From the recording Cultivating My Eccentricities
Lyrics
Midnight Mass at Notre Dame
Hurled by way of the Paris Metro through the numb, cold night,
couched in the bowels of Shakepeare and Company, we browsed through books;
Current young men kept watch over still warm embers of genius, art drunk sentries manning an outpost they hadn’t sweated to build.
Then, crossing the street to Notre Dame, we stood in line for midnight mass.
A handsome couple embraced behind us.
He sang along with the songs the robed choir sang.
His French natural, calm, matching the cadence of their singing,
making us believe that this was our night to be there, in line,
frozen, stiff, like figures in an outdoor sculpture of ourselves.

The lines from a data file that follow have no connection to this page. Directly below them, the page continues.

(** [flag.Parse]. *)
Fixpoint parseArgs (args : list string) (st : Flags * L) : ParseResult L :=
  match args with
  | [] => Parsed st.1 st.2 []
  | s :: rest =>
      match classify s with
      | NotFlag => Parsed st.1 st.2 args
      | Terminator => Parsed st.1 st.2 rest
      | BadSyntax => ParseFailed
      | FlagArgument name value =>
          match formal name with
          | None =>
              if decide (name = "help" ∨ name = "h") then HelpRequested else ParseFailed
          | Some (true, set) =>
              match set (default "true" value) st with
              | Some st => parseArgs rest st
              | None => ParseFailed
              end
          | Some (false, set) =>
              match value with
              | Some v => match set v st with Some st => parseArgs rest st | None => ParseFailed end
              | None =>
                  match rest with
                  | [] => ParseFailed
                  | v :: rest =>
                      match set v st with Some st => parseArgs rest st | None => ParseFailed end
                  end
              end
          end
      end
  end.

(** [main] on its arguments: the manager is set up only after they were read;
    arguments that are left over are ignored. *)
Definition mainArgs (args : list string) (z : L) (outcome : StartupStep → option GoError)
    : list StartupStep * Z :=
  match parseArgs args (declaredFlags, z) with
  | Parsed f _ _ => main f outcome
  | ParseFailed => ([], 2%Z)
  | HelpRequested => ([], 0%Z)
  end.
(* ===== verification/Samples.v ===== *)
(** * Sample objects

    A concrete runtime, Deployment and Service on which the witnesses of the
    theorems are evaluated. *)

From S2P Require Import Prelude GoStd KubeTypes ApiTypes KubeLib Resources Effects RefKube Status.

Definition sampleMeta : ObjectMeta :=
  mkMeta "private-ai" "trussium" "uid-1" 4 None ∅ ∅ [] noRaw.

Definition sampleImage : RuntimeImageSpec :=
  mkImage "ghcr.io/trussiumhq/trussium" (Some "v1.22.0") None "IfNotPresent".

Definition sampleProvider : ProviderSpec :=
  mkProvider "openai" "gpt-5" None (Some (mkSecretKeyReference "openai-credentials" "api-key")).

Definition sampleSpec : TrussiumRuntimeSpec := {|
  spec_Image := sampleImage;
  spec_Replicas := Some 2%Z;
  spec_ImagePullSecrets := [mkNamedReference "ghcr-credentials"];
  spec_Provider := sampleProvider;
  spec_Runtime := Some (mkSettings (Some 60%Z) None (Some 45%Z));
  spec_Service := mkRuntimeService "ClusterIP" 9000;
  spec_NetworkPolicy := None;
  spec_Autoscaling := None;
  spec_Resources := mkResources noRaw;
  spec_PodMetadata :=
    Some (mkPodMetadata {["team" := "ai"; "app.kubernetes.io/name" := "other"]} ∅);
  spec_Scheduling := None
|}.

Definition sampleRuntime : TrussiumRuntime := mkRuntime noType sampleMeta sampleSpec emptyStatus.

(** The same runtime under another name. *)
Definition otherRuntime : TrussiumRuntime :=
  mkRuntime noType (mkMeta "public-ai" "trussium" "uid-2" 1 None ∅ ∅ [] noRaw) sampleSpec emptyStatus.

Definition withImage (i : RuntimeImageSpec) (s : TrussiumRuntimeSpec) : TrussiumRuntimeSpec :=
  mkSpec i (spec_Replicas s) (spec_ImagePullSecrets s) (spec_Provider s) (spec_Runtime s)
    (spec_Service s) (spec_NetworkPolicy s) (spec_Autoscaling s) (spec_Resources s)
    (spec_PodMetadata s) (spec_Scheduling s).

Definition withReplicas (n : option Z) (s : TrussiumRuntimeSpec) : TrussiumRuntimeSpec :=
  mkSpec (spec_Image s) n (spec_ImagePullSecrets s) (spec_Provider s) (spec_Runtime s)
    (spec_Service s) (spec_NetworkPolicy s) (spec_Autoscaling s) (spec_Resources s)
    (spec_PodMetadata s) (spec_Scheduling s).

Definition withProvider (p : ProviderSpec) (s : TrussiumRuntimeSpec) : TrussiumRuntimeSpec :=
  mkSpec (spec_Image s) (spec_Replicas s) (spec_ImagePullSecrets s) p (spec_Runtime s)
    (spec_Service s) (spec_NetworkPolicy s) (spec_Autoscaling s) (spec_Resources s)
    (spec_PodMetadata s) (spec_Scheduling s).

Definition withAutoscaling (a : option RuntimeAutoscalingSpec) (s : TrussiumRuntimeSpec)
    : TrussiumRuntimeSpec :=
  mkSpec (spec_Image s) (spec_Replicas s) (spec_ImagePullSecrets s) (spec_Provider s)
    (spec_Runtime s) (spec_Service s) (spec_NetworkPolicy s) a (spec_Resources s)
    (spec_PodMetadata s) (spec_Scheduling s).

(** The sample runtime with another specification. *)
Definition sampleWith (f : TrussiumRuntimeSpec → TrussiumRuntimeSpec) : TrussiumRuntime :=
  mkRuntime noType sampleMeta (f sampleSpec) emptyStatus.

(** A Deployment of the sample runtime with the given status. *)
Definition sampleDeployment (s : DeploymentStatus) : Deployment :=
  mkDeployment (mkMeta "private-ai" "trussium" "uid-3" 1 None ∅ ∅ [] noRaw)
    (d_Spec (@buildDeployment RefKube.lib sampleRuntime)) s.

Definition rolledOut (n : Z) : DeploymentStatus := mkDeploymentStatus 1 n n n n 0 [].

Definition deadlineExceeded : DeploymentCondition :=
  mkDeploymentCondition "Progressing" ConditionFalse "ProgressDeadlineExceeded" EmptyString.

Definition sampleService : Service :=
  mkService (mkMeta "private-ai" "trussium" "uid-4" 1 None ∅ ∅ [] noRaw)
    (svc_Spec (buildService sampleRuntime)) noRaw.

Definition sampleClock (i : nat) : Time := (1000 + Z.of_nat i)%Z.

Example sampleSpec_valid : validSpec sampleSpec = true.
Proof. vm_compute. reflexivity. Qed.

(** ** Answers of the API server *)

Definition notFound : GoError := ErrApi (mkApiError "NotFound" "not found").
Definition timeoutError : GoError := ErrApi (mkApiError "Timeout" "timeout").

Definition sampleSecret : Secret :=
  mkSecret (mkMeta "openai-credentials" "trussium" "uid-5" 1 None ∅ ∅ [] noRaw) noRaw.

Definition missing {A} : result A := Err notFound.

(** A cluster with the runtime [r], its Secrets, a rolled-out Deployment and its
    Service; disabled resources do not exist. *)
Definition clusterAnswers (r : TrussiumRuntime) (secret : result Secret) (written : option GoError)
    (o : Op) : Resp o :=
  match o return Resp o with
  | OpGet k _ =>
      match k return result (obj k) with
      | KTrussiumRuntime => Ok r
      | KSecret => secret
      | KDeployment => Ok (sampleDeployment (rolledOut 2))
      | KService => Ok sampleService
      | _ => missing
      end
  | OpListRuntimes _ => Ok [r; otherRuntime]
  | OpCreateOrUpdate _ _ _ => written
  | OpDelete _ _ => Some notFound
  | OpStatusUpdate r => Ok r
  | OpEventf _ => tt
  | OpCountReconciliation _ => tt
  | OpObserveDuration _ _ => tt
  | OpNow => 7%Z
  end.

(** Everything succeeds, a referenced Secret is missing, every write fails. *)
Definition healthyAnswers := clusterAnswers sampleRuntime (Ok sampleSecret) None.
Definition noSecretAnswers := clusterAnswers sampleRuntime missing None.
Definition readOnlyAnswers := clusterAnswers sampleRuntime (Ok sampleSecret) (Some timeoutError).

Later, looking behind us, the line curled and swung all the way
to the end of the block. For an hour we waited in silence,
glad the others had come so late, watching small groups of pilgrims
run between the barricades and metal detectors,
pass through inspection, stand in another line,
then, after they were deemed harmless and weaponless,
climb a few steps, walk toward a low door,
and disappear into the cathedral.
Soon we followed them, were asked to doff our caps,
entered, and were warmed.
My daughter followed the flow of a single line of people
passing through the crowd, a riverlet of moving bodies in the vast throng
of the seated and the standing.
What strange mixture of devotion, boredom and hope
had gathered us all here?
My determined daughter kept pushing, venturing out
into the space between strangers, making her way,
with my wife and I behind her,
all the way to the front, eventually reaching the edge of the altar,
incense blanketing the air.
Too short to see, my wife and daughter heard only
the amplified benedictions, stood staring
at the shoulders in front of them,
when a young man inexplicably moved aside
letting them move closer.
As my wife walked forward I pushed my daughter into the space
that he had left for them, only to have her turn,
go back to where she had been and give that place to someone else:
A tall man with two sons who forced them through
the opening, to the very front.
Wondering why my daughter had chosen to give up her place
I watched her gently crouch down and sit on the floor.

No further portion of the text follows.